Clarington will be signing on with its Durham Region neighbours to entice more doctors to set up shop here to meet the growing need for physicians in the community.

Growth in Clarington has been dramatic in recent years, with its group of hamlets and villages now a community with more than 100,000 people. But there have been drawbacks with that rapid growth; notably a severe lack of doctors.

A program operating between 2007 and 2017 used an investment of $440,000 to attract 25 new family doctors to town, providing 30,000 Clarington residents access to family health care close to home.

Clarington followed that up with a $100,000 incentive program last year to recruit more doctors, with the initiative funded by a reserve fund that had a balance (as of Dec. 31, 2023) of more than $632,000.

That program would see the municipality provide a $25,000 incentive paid upfront upon the successful recruitment of a family physician to the medical clinic on King Street in Bowmanville. The clinic would also provide $25,000 per doctor, with the deal requiring the funds be paid back if the physician leaves within five years.

Each new doctor would be required to roster 1,000 patients to receive the grant.

The initiative is similar to a program launched by the Town of Whitby, which has committed $20,000 to try to coax more doctors to relocate to the town after residents said during community engagement for the new Strategic Plan that they considered attracting doctors one of their top priorities.

With Durham facing a shortage of approximately 145 family physicians, further incentives are still required to make up the shortfall, leading to Durham Region Council creating the region-wide Family Physician Recruitment Program to attract and retain family medicine trainees and family physicians to Durham Region.

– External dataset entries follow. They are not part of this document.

Definition ex_present_world : World :=
  mkWorld [ mkNamed "gone.conf"
              [Filter_new "old" false "black" "white" 0 (-1)] false ]
          ∅ [] (fun _ => false) [].

(** An auto-filter directory ["auto/"] with the name filter ["*.conf"];
    the directory iterator runs through the files in the order of their
    names in the file map. *)
Definition ends_with (suffix s : string) : bool :=
  let n := String.length s in
  let m := String.length suffix in
  (m <=? n)%nat && bool_decide (String.substring (n - m) m s = suffix).

#[global] Instance ex_autoFilterDir : AutoFilterDir :=
  {| in_autoFilterDir := String.prefix "auto/";
     nameFilter_match := ends_with ".conf";
     autoFilterDir_entries := fun files =>
       List.filter (fun name => String.prefix "auto/" name && ends_with ".conf" name)
                   (map fst (map_to_list files)) |}.

(** The stored form of one rule, below the element prefix [E]. *)
Definition ex_stored_rule (E : Key) (pat fore back : string)
    : list (Key * QVariant) :=
  [ (E ++ [KName "regexp"], VString pat);
    (E ++ [KName "ignore_case"], VBool false);
    (E ++ [KName "fore_colour"], VString fore);
    (E ++ [KName "back_colour"], VString back) ].

(** The stored form of a filter set with the one rule [pat], below [P]. *)
Definition ex_stored_set (P : Key) (pat fore back : string)
    : list (Key * QVariant) :=
  [ (P ++ [KName "FilterSet"; KName "version"], VInt 1);
    (P ++ [KName "FilterSet"; KName "filters"; KName "size"], VInt 1) ]
  ++ ex_stored_rule (P ++ [KName "FilterSet"; KName "filters"; KIndex 1])
                    pat fore back.

(** The application settings with one stored source, ["gone.conf"], whose
    snapshot has the rule ["ERROR"]. *)
Definition ex_registry_settings : QSettings :=
  mkSettings "glogg.ini"
    (list_to_map
       ([ ([KName "LoadedFilterSets"; KName "version"], VInt 1);
          ([KName "LoadedFilterSets"; KName "sets"; KName "size"], VInt 1);
          ([KName "LoadedFilterSets"; KName "sets"; KIndex 1; KName "filename"],
           VString "gone.conf") ]
        ++ ex_stored_set [KName "LoadedFilterSets"; KName "sets"; KIndex 1]
                         "ERROR" "white" "red"))
    [].

(** The same settings inside the read loop, positioned on source 0. *)
Definition ex_source_settings : QSettings :=
  setArrayIndex 0
    (mkSettings "glogg.ini" (s_store ex_registry_settings)
                [mkGroup "sets" 0 (-1); mkGroup "LoadedFilterSets" 0 (-1)]).

(** A disk on which ["gone.conf"] holds the rule ["FATAL"], with a user who
    declines every question. *)
Definition ex_changed_world : World :=
  mkWorld []
          {[ "gone.conf" := list_to_map (ex_stored_set [] "FATAL" "white" "red") ]}
          [] (fun _ => false) [].

(** A session with the filter file ["lib.conf"] and the file
    ["auto/site.conf"] of the auto-filter directory, one rule each. *)
Definition ex_session_world : World :=
  mkWorld
    [ mkNamed "lib.conf" [Filter_new "ERROR" false "white" "red" 0 (-1)] false;
      mkNamed "auto/site.conf" [Filter_new "WARN" false "black" "yellow" 1 (-1)]
              false ]
    {[ "lib.conf" := list_to_map (ex_stored_set [] "ERROR" "white" "red");
       "auto/site.conf" := list_to_map (ex_stored_set [] "WARN" "black" "yellow") ]}
    [] (fun _ => false) [].

(** A working set over that session: the rule of ["lib.conf"] and a rule of
    its own. *)
Definition ex_working_set : list Filter :=
  [ Filter_new "ERROR" false "white" "red" 0 0;
    Filter_new "mine" true "black" "white" (-1) (-1) ].

(** A registry in which the same file was added twice, and a working entry
    taken from the second of the two. *)
Definition ex_duplicate_world : World :=
  mkWorld
    [ mkNamed "lib.conf" [Filter_new "ERROR" false "white" "red" 0 (-1)] false;
      mkNamed "lib.conf" [Filter_new "ERROR" false "white" "red" 1 (-1)] false ]
    ∅ [] (fun _ => false) [].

The fund will also pay for a full-time family physician recruiter, with core funding expenses shared between the Region and local municipalities.

Total program costs will be $55,000 this year and $235,000 in 2025, with subsequent annual costs in 2026 and 2027 indexed to inflation. Clarington’s share of the regional program will be $3,960 this year and $16,198 next year.

The partnership is in addition to a Queen’s University-Lakeridge Health family medicine program that was announced a year ago to help address the doctor shortage. The program added 14 new undergraduate seats and 22 new postgraduate seats at the university to train family doctors specifically to work in Durham and the surrounding area.

The medical students are trained at Lakeridge Health Oshawa both in classes and for their residency.

The Queen’s-Lakeridge program is billed as an “attraction” initiative and is geared more towards promoting the area as a place to work and live and assisting with programs such as school and job information for doctors’ families. During length of the program time, recruiters will work to ensure that the trainees choose to stay here after the completion of their training.

A growing number of Clarington residents have no family physician. Sixty per cent of the 100,000 visits to urgent care clinics in the community are from patients with no local family doctor, up “significantly” from approximately 43 per cent from five years ago.

Doctor shortages is a problem plaguing many towns in Durham and across Ontario (particularly in smaller and more remote communities) and even inspired a vastly underrated fish-out-of-water television comedy of the 1990s called Northern Exposure.

The Durham Region Family Physician Recruitment Program will be on Clarington’s Executive Committee agenda Monday, with committee members asked to sign off on the deal. Staff are recommending Clarington Council approve the funding arrangement.